Тем временем, Борзяк, сопровождаемый Куртом, добрался до добротного дома деревенского старосты Ивана Фокича Конюкова. При приближении людей заливисто залаяла собака. Натягивая цепь, псина пыталась преградить дорогу ночным гостям, будто чувствуя, что они несут зло в дом, который она честно охраняет. На лай собаки вышел сам хозяин, крепкий пожилой мужчина. Накинув полушубок прямо на исподнее, он молча глядел на людей в форме.
— Господин староста! Мы бы хотели с вами поговорить, начал было Курт, но Борзяк, оттолкнув его, бросился на Конюкова.
В темноте сверкнула сталь ножа. Удар пришелся старосте прямо в сердце. Конюков рухнул прямо на пороге. Провернув несколько раз лезвие, Борзяк осторожно, потихоньку, извлек нож из раны и тщательно обтёр его о полушубок уже мертвого старосты. После этого, сделав Курту знак оставаться на месте, Василий прошмыгнул в избу. На лавке, возле печи сидела, трясясь от страха, жена старосты, тщедушная старушонка. Она уже поняла, что случилось, и, молча дожидалась своей участи.
— Вставай, — прошипел Борзяк. — Надень что-нибудь тёплое и открывай подпол.
Женщина молча повиновалась.
— Лезь внутрь, бабка.
Кряхтя и всхлипывая, старостиха спустилась вниз.
— Орать будешь, вернусь и убью, — Борзяк захлопнул крышку и сдвинул на неё тяжеленный обеденный стол.
Подойдя к двери, ведущей на улицу, Борзяк кликнул помощника фон Шлёсса. Вдвоем они затащили тело старосты в избу. Засветив лампу, Василий собрал кое-какие съестные припасы и сложил их в найденную в сенях торбу.
— Ну, что, Курт, давай прощаться, может и свидимся когда, — Василий подмигнул немцу. — Ты меня только за КПП возле околицы выведи, а то я по-немецки ни в зуб ногой, еще ваши прицепятся.
Курт молча выполнил просьбу русского со странным звериным взглядом. Выведя Борзяка к околице, немец долго смотрел ему в след. Вышедшая луна ярко освещала быстро удаляющуюся фигуру.
Вернувшись в отряд, Василий сразу явился к Стожкову и доложил о ликвидации предателя. Потом, получив благодарность от командования, отправился на кухню. Повариха Тоня уже встала и готовилась греть завтрак.
— На! — Борзяк грохнул на пол землянки увесистый мешок. — Раздай-ка детям и раненным старостовы харчи. Да и себя не обдели. Там шоколад немецкий есть, побалуйся.

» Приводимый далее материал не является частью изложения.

Lemma insert_appends_witness :
  match insert demo_page [1; 2; 3] with
  | Some (slot, buf') => slot = 0 ∧ read buf' 0 = Some [1; 2; 3]
  | None => False
  end.
Proof.
  destruct (insert demo_page [1; 2; 3]) as [[slot buf'] |] eqn:E; [| by vm_compute in E].
  destruct (insert_appends _ _ _ _ demo_page_inv demo_bytes E) as (Hs & _ & _ & Hr & _).
  assert (slot = 0) as -> by (rewrite Hs; by vm_compute). exact (conj eq_refl Hr).
Defined.

Lemma insert_full_iff_witness : insert demo_page (zeros 8200) = None.
Proof.
  assert (Hf : free_space demo_page < SLOT_ENTRY_SIZE + zlen (zeros 8200)) by by vm_compute.
  exact (proj2 (insert_full_iff demo_page (zeros 8200) demo_page_inv) Hf).
Defined.

Lemma init_page_fits_witness : is_Some (insert (init_page zero_page) [1; 2; 3]).
Proof.
  assert (Hv : zlen [1; 2; 3] ≤ MAX_INLINE_VALUE) by by vm_compute.
  destruct (init_page_fits zero_page [1; 2; 3] wf_zero_page Hv) as (_ & _ & H). exact H.
Defined.

Lemma read_in_bounds_witness :
  match insert demo_page [1; 2; 3] with
  | Some (slot, buf') => ∃ off, DATA_PAGE_HEADER_SIZE ≤ off ∧ off + 3 ≤ CHECKSUM_OFFSET
  | None => False
  end.
Proof.
  destruct (insert demo_page [1; 2; 3]) as [[slot buf'] |] eqn:E; [| by vm_compute in E].
  destruct (insert_preserves _ _ _ _ demo_page_inv demo_bytes E) as (_ & _ & Hi & _ & Hr & _).
  destruct (read_in_bounds buf' slot [1; 2; 3] (proj1 Hi) Hr) as (off & H1 & H2 & _).
  exact (ex_intro _ off (conj H1 H2)).
Defined.

Lemma iter_live_enumerates_witness : iter_live demo_page = [].
Proof. rewrite (iter_live_enumerates demo_page demo_page_inv). by vm_compute. Defined.
End DataPageProps.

Он властно притянул девушку к себе и, стащив с головы платок, утопил горящее лицо в ее густых каштановых волосах. Тоня не отстранилась, наоборот, жадно прильнув к Василию, нашла его губы. Так жарко Борзяка еще никто не целовал. Потом Василий понёс Тоню на топчан. Задернув за собой занавеску, они ринулись в объятья друг друга. Нагие, они не могли оторваться друг от друга. Борзяк тяжело дышал, Тоня и плакала и улыбалась, закрывая глаза. Василий гладил Тоню по волосам, накручивая длинные пряди на пальцы, а девушка ласкала его трогательно и нежно. Не так, как это делали шлюхи и продажные девки, с которыми, в основном, имел дело уголовник Шалый.